Elite der internationalen Spielsuchtforschung traf sich bei 9. Responsible Gaming Academy in Wien.

Key Note Speaker Jeff Dervensky attestiert Casinos Austria und Österreichischen Lotterien "markante internationale Vorreiterrolle beim Spielerschutz".

Wien (OTS) - Das Anbieten von Glücksspiel mit Verantwortung ist für Casinos Austria und die Österreichischen Lotterien zentraler Bestandteil der Unternehmensphilosophie. Zur Schulung von Mitarbeitern, vor allem aber auch zum Austausch mit nationalen und internationalen Experten lud die Unternehmensgruppe heuer bereits zum neunten Mal zur "Responsible Gaming Academy" (RGA) ins Studio 44.

Teilnehmer waren neben den Mitarbeitern der Unternehmensgruppe, auch Vertreter des Finanz- und Innenministeriums, des BM für Gesundheit und des BM für Arbeit Soziales und Konsumentenschutz sowie Mitarbeiter universitärer Institute und von Spielsucht-Beratungs- und Therapieeinrichtungen. Auch internationale Teilnehmer waren zu Gast, wie etwa Holland Casino, die finnische RAY-Gruppe oder die Loterie Romande aus der Schweiz.

In seiner Eröffnungsansprache bekräftigte Generaldirektor Dr. Karl Stoss das Bekenntnis der Unternehmensgruppe zu einer aktiven Auseinandersetzung mit dem Thema Spielerschutz. "Für uns ist Responsible Gaming nicht nur jetzt ein Thema, weil es ein zentraler Punkt der Konzessionsverfahren ist. Wir nehmen seit jeher freiwillig Umsatzeinbußen im Sinne des Spielerschutzes in Kauf."

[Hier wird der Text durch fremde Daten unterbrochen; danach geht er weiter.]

(** * sql-review-studio: the multi-engine analysis pipeline

    A shallow embedding of [backend/analyzer.go], [backend/engine_analyzer.go],
    the rule enforcement and the history requests of [backend/main.go], and
    the quoting of [backend/storage.go], with the properties of the analysis
    report, of the segmenters and of those helpers proved over it.

    Conventions of the embedding:
    - script text is a sequence of runes ([gostring]); scripts are taken to be
      well-formed UTF-8, so that [[]rune(s)] and [WriteRune] are the identity;
    - rule codes, messages and suggestions are byte strings ([string]);
    - Go [int] values are [Z] (slice lengths stay far below 2^63);
    - the caller's disabled-rule map is a mutable object: the functions that
      touch it live in a small state monad over the map's contents;
    - [unicode.ToUpper] and [unicode.ToLower] are parameters of the analyzers
      (the Unicode case tables are not repository code), and so is
      [strconv.Atoi] where the history requests read a number. *)

From Stdlib Require Import ZArith List Bool Lia Sorting.Sorted Permutation.
From stdpp Require Import gmap strings list pretty sorting.

Open Scope Z_scope.

(* ===================================================================== *)
(** * Runes and the [strings] functions the analyzers call *)
(* ===================================================================== *)

Module Strings.

Definition rune := Z.
Definition gostring := list rune.

(** An ASCII literal of the source as a rune sequence. *)
Definition runes (s : string) : gostring :=
  map (fun a => Z.of_N (Ascii.N_of_ascii a)) (String.list_ascii_of_string s).

Definition rune_eqb (a b : rune) : bool := Z.eqb a b.

Fixpoint gostring_eqb (a b : gostring) : bool :=
  match a, b with
  | [], [] => true
  | x :: a', y :: b' => rune_eqb x y && gostring_eqb a' b'
  | _, _ => false
  end.

Definition isEmpty (s : gostring) : bool :=
  match s with [] => true | _ => false end.

(** [unicode.IsSpace]: the White_Space property. *)
Definition unicode_IsSpace (r : rune) : bool :=
  ((9 <=? r) && (r <=? 13)) || (r =? 32) || (r =? 0x85) || (r =? 0xA0)
  || (r =? 0x1680) || ((0x2000 <=? r) && (r <=? 0x200a))
  || (r =? 0x2028) || (r =? 0x2029) || (r =? 0x202f) || (r =? 0x205f)
  || (r =? 0x3000).

Fixpoint TrimLeftSpace (s : gostring) : gostring :=
  match s with
  | [] => []
  | r :: t => if unicode_IsSpace r then TrimLeftSpace t else s
  end.

(** [strings.TrimSpace] *)
Definition TrimSpace (s : gostring) : gostring :=
  rev (TrimLeftSpace (rev (TrimLeftSpace s))).

(** [strings.Fields]: the maximal runs of non-space runes. [cur] is the run
    being read, reversed. *)
Fixpoint fieldsFrom (cur : gostring) (s : gostring) : list gostring :=
  match s with
  | [] => if isEmpty cur then [] else [rev cur]
  | r :: t =>
      if unicode_IsSpace r
      then (if isEmpty cur then fieldsFrom [] t else rev cur :: fieldsFrom [] t)
      else fieldsFrom (r :: cur) t
  end.

Definition Fields (s : gostring) : list gostring := fieldsFrom [] s.

(** [strings.HasPrefix] *)
Fixpoint HasPrefix (s prefix : gostring) : bool :=
  match prefix, s with
  | [], _ => true
  | p :: prefix', r :: s' => rune_eqb r p && HasPrefix s' prefix'
  | _ :: _, [] => false
  end.

(** [strings.HasSuffix] *)
Definition HasSuffix (s suffix : gostring) : bool :=
  HasPrefix (rev s) (rev suffix).

(** [strings.Contains] *)
Fixpoint Contains (s substr : gostring) : bool :=
  HasPrefix s substr ||
  match s with
  | [] => false
  | _ :: t => Contains t substr
  end.

(** [strings.Split(s, sep)] for a separator of one rune. *)
Fixpoint splitFrom (sep : rune) (cur : gostring) (s : gostring) : list gostring :=
  match s with
  | [] => [rev cur]
  | r :: t =>
      if rune_eqb r sep then rev cur :: splitFrom sep [] t
      else splitFrom sep (r :: cur) t
  end.

Definition Split (s : gostring) (sep : rune) : list gostring := splitFrom sep [] s.

(** [strings.SplitAfter(s, sep)] for a separator of one rune: every piece
    but the last keeps its separator. *)
Fixpoint splitAfterFrom (sep : rune) (cur : gostring) (s : gostring) : list gostring :=
  match s with
  | [] => [rev cur]
  | r :: t =>
      if rune_eqb r sep then rev (r :: cur) :: splitAfterFrom sep [] t
      else splitAfterFrom sep (r :: cur) t
  end.

Definition SplitAfter (s : gostring) (sep : rune) : list gostring :=
  splitAfterFrom sep [] s.

(** [strings.ReplaceAll(s, old, new)] for a non-empty [old]: occurrences are
    replaced left to right without overlap. [skip] counts the runes of a
    matched [old] still to pass over. *)
Fixpoint replaceFrom (skip : nat) (s old new : gostring) : gostring :=
  match s with
  | [] => []
  | r :: t =>
      match skip with
      | S k => replaceFrom k t old new
      | O =>
          if HasPrefix s old
          then new ++ replaceFrom (length old - 1) t old new
          else r :: replaceFrom O t old new
      end
  end.

Definition ReplaceAll (s old new : gostring) : gostring := replaceFrom O s old new.

(** [strings.Join] *)
Fixpoint Join (elems : list gostring) (sep : gostring) : gostring :=
  match elems with
  | [] => []
  | [e] => e
  | e :: rest => e ++ sep ++ Join rest sep
  end.

(** [sort.Strings]: ascending byte-wise order. *)
Fixpoint insertString (x : string) (l : list string) : list string :=
  match l with
  | [] => [x]
  | y :: t => if String.leb x y then x :: y :: t else y :: insertString x t
  end.

Definition sortStrings (l : list string) : list string :=
  fold_right insertString [] l.

(** [strconv.Itoa] *)
Definition Itoa (n : Z) : string := pretty n.

End Strings.
Export Strings.

(* ===================================================================== *)
(** * The part of package [regexp] the analyzers rely on *)
(* ===================================================================== *)

(** Patterns are kept as syntax trees; [ends r text i] lists the positions
    where a match of [r] that starts at position [i] of [text] can end, in
    the order a backtracking matcher tries them, which is the leftmost-first
    preference of package [regexp]. *)
Module Regexp.

Inductive regex : Type :=
| Empty
| Class (p : rune -> bool)
| Cat (r1 r2 : regex)
| Alt (r1 r2 : regex)
| Star (greedy : bool) (r : regex)
| BeginText
| BeginLine
| EndText
| WordBoundary.

Definition Plus (r : regex) : regex := Cat r (Star true r).
Definition PlusLazy (r : regex) : regex := Cat r (Star false r).
Definition Quest (r : regex) : regex := Alt r Empty.

Fixpoint Seq (rs : list regex) : regex :=
  match rs with
  | [] => Empty
  | [r] => r
  | r :: rest => Cat r (Seq rest)
  end.

Fixpoint OneOf (rs : list regex) : regex :=
  match rs with
  | [] => Class (fun _ => false)
  | [r] => r
  | r :: rest => Alt r (OneOf rest)
  end.

(** [syntax.IsWordChar]: ASCII only. *)
Definition IsWordChar (r : rune) : bool :=
  ((65 <=? r) && (r <=? 90)) || ((97 <=? r) && (r <=? 122))
  || ((48 <=? r) && (r <=? 57)) || (r =? 95).

(** [\s], [\d], [\w] and [.] under the flags [(?is)]; with [(?i)] the class
    [\w] also holds the two runes that fold to ASCII letters, U+017F and
    U+212A. *)
Definition perlSpace (r : rune) : bool :=
  (r =? 9) || (r =? 10) || (r =? 12) || (r =? 13) || (r =? 32).
Definition perlDigit (r : rune) : bool := (48 <=? r) && (r <=? 57).
Definition perlWordFold (r : rune) : bool :=
  IsWordChar r || (r =? 0x17F) || (r =? 0x212A).
Definition anyRune (_ : rune) : bool := true.

(** One literal rune under [(?i)]: the runes of its simple-folding orbit.
    For ASCII letters that is both cases, and U+212A for k, U+017F for s. *)
Definition foldsTo (c : rune) (r : rune) : bool :=
  (r =? c)
  || ((65 <=? c) && (c <=? 90) && (r =? c + 32))
  || ((97 <=? c) && (c <=? 122) && (r =? c - 32))
  || (((c =? 75) || (c =? 107)) && (r =? 0x212A))
  || (((c =? 83) || (c =? 115)) && (r =? 0x17F)).

(** A literal of the pattern under [(?i)]. *)
Definition Lit (s : string) : regex :=
  Seq (map (fun c => Class (foldsTo c)) (runes s)).

Fixpoint dedup (seen : list nat) (l : list nat) : list nat :=
  match l with
  | [] => []
  | x :: t =>
      if existsb (Nat.eqb x) seen then dedup seen t
      else x :: dedup (x :: seen) t
  end.

Definition runeBefore (text : gostring) (i : nat) : option rune :=
  match i with
  | O => None
  | S j => text !! j
  end.

Definition isWordAt (o : option rune) : bool :=
  match o with
  | Some r => IsWordChar r
  | None => false
  end.

(** Repetition: each round must consume input, and a round that starts at
    [i] ends within the text, so [length text - i + 1] rounds of fuel are
    never exhausted. *)
Fixpoint starEnds (greedy : bool) (one : nat -> list nat) (fuel : nat) (i : nat)
  : list nat :=
  match fuel with
  | O => [i]
  | S f =>
      let more :=
        flat_map (starEnds greedy one f) (List.filter (fun j => Nat.ltb i j) (one i)) in
      if greedy then more ++ [i] else i :: more
  end.

Fixpoint ends (r : regex) (text : gostring) (i : nat) : list nat :=
  match r with
  | Empty => [i]
  | Class p =>
      match text !! i with
      | Some c => if p c then [S i] else []
      | None => []
      end
  | Cat r1 r2 => dedup [] (flat_map (ends r2 text) (ends r1 text i))
  | Alt r1 r2 => dedup [] (ends r1 text i ++ ends r2 text i)
  | Star greedy r1 =>
      dedup [] (starEnds greedy (ends r1 text) (S (length text - i)) i)
  | BeginText => match i with O => [i] | S _ => [] end
  | BeginLine =>
      match runeBefore text i with
      | None => [i]
      | Some c => if c =? 10 then [i] else []
      end
  | EndText => if Nat.eqb i (length text) then [i] else []
  | WordBoundary =>
      if xorb (isWordAt (runeBefore text i)) (isWordAt (text !! i)) then [i] else []
  end.

(** The leftmost match that starts at or after [pos]: its start and end. *)
Fixpoint findFrom (r : regex) (text : gostring) (fuel : nat) (pos : nat)
  : option (nat * nat) :=
  match ends r text pos with
  | e :: _ => Some (pos, e)
  | [] =>
      match fuel with
      | O => None
      | S f => findFrom r text f (S pos)
      end
  end.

DI Friedrich Stickler, als Vorstand der Österreichischen Lotterien in der gesamten Unternehmensgruppe für den Bereich Responsible Gaming verantwortlich, ging auf die Wichtigkeit des gelebten Spielerschutz ein und betonte, dass dieser nur dann sinnvoll eingesetzt werden kann, wenn die Regelungen für alle Teilnehmer am Markt gleich gelten und von Justiz und Exekutive entsprechend durchgesetzt werden. "Ohne konsequente Rechtsdurchsetzung gegenüber illegalen Anbietern werden Maßnahmen zum Spielerschutz schnell zu einem Wettbewerbsnachteil. Dies ist nicht akzeptabel und gefährdet auch den Ruf der gesamten Branche. Als Unternehmensgruppe, für die auch in Zukunft die Wahrnehmung der gesellschaftspolitischen Verantwortung an oberster Stelle steht, ist uns ein funktionierender umfassender Spielerschutz auf nationaler Ebene ein ganz besonderes Anliegen", so Stickler auch unter Verweis auf seine Erfahrung als Präsident der European Lotteries, dem Dachverband der europäischen Lotteriegesellschaften .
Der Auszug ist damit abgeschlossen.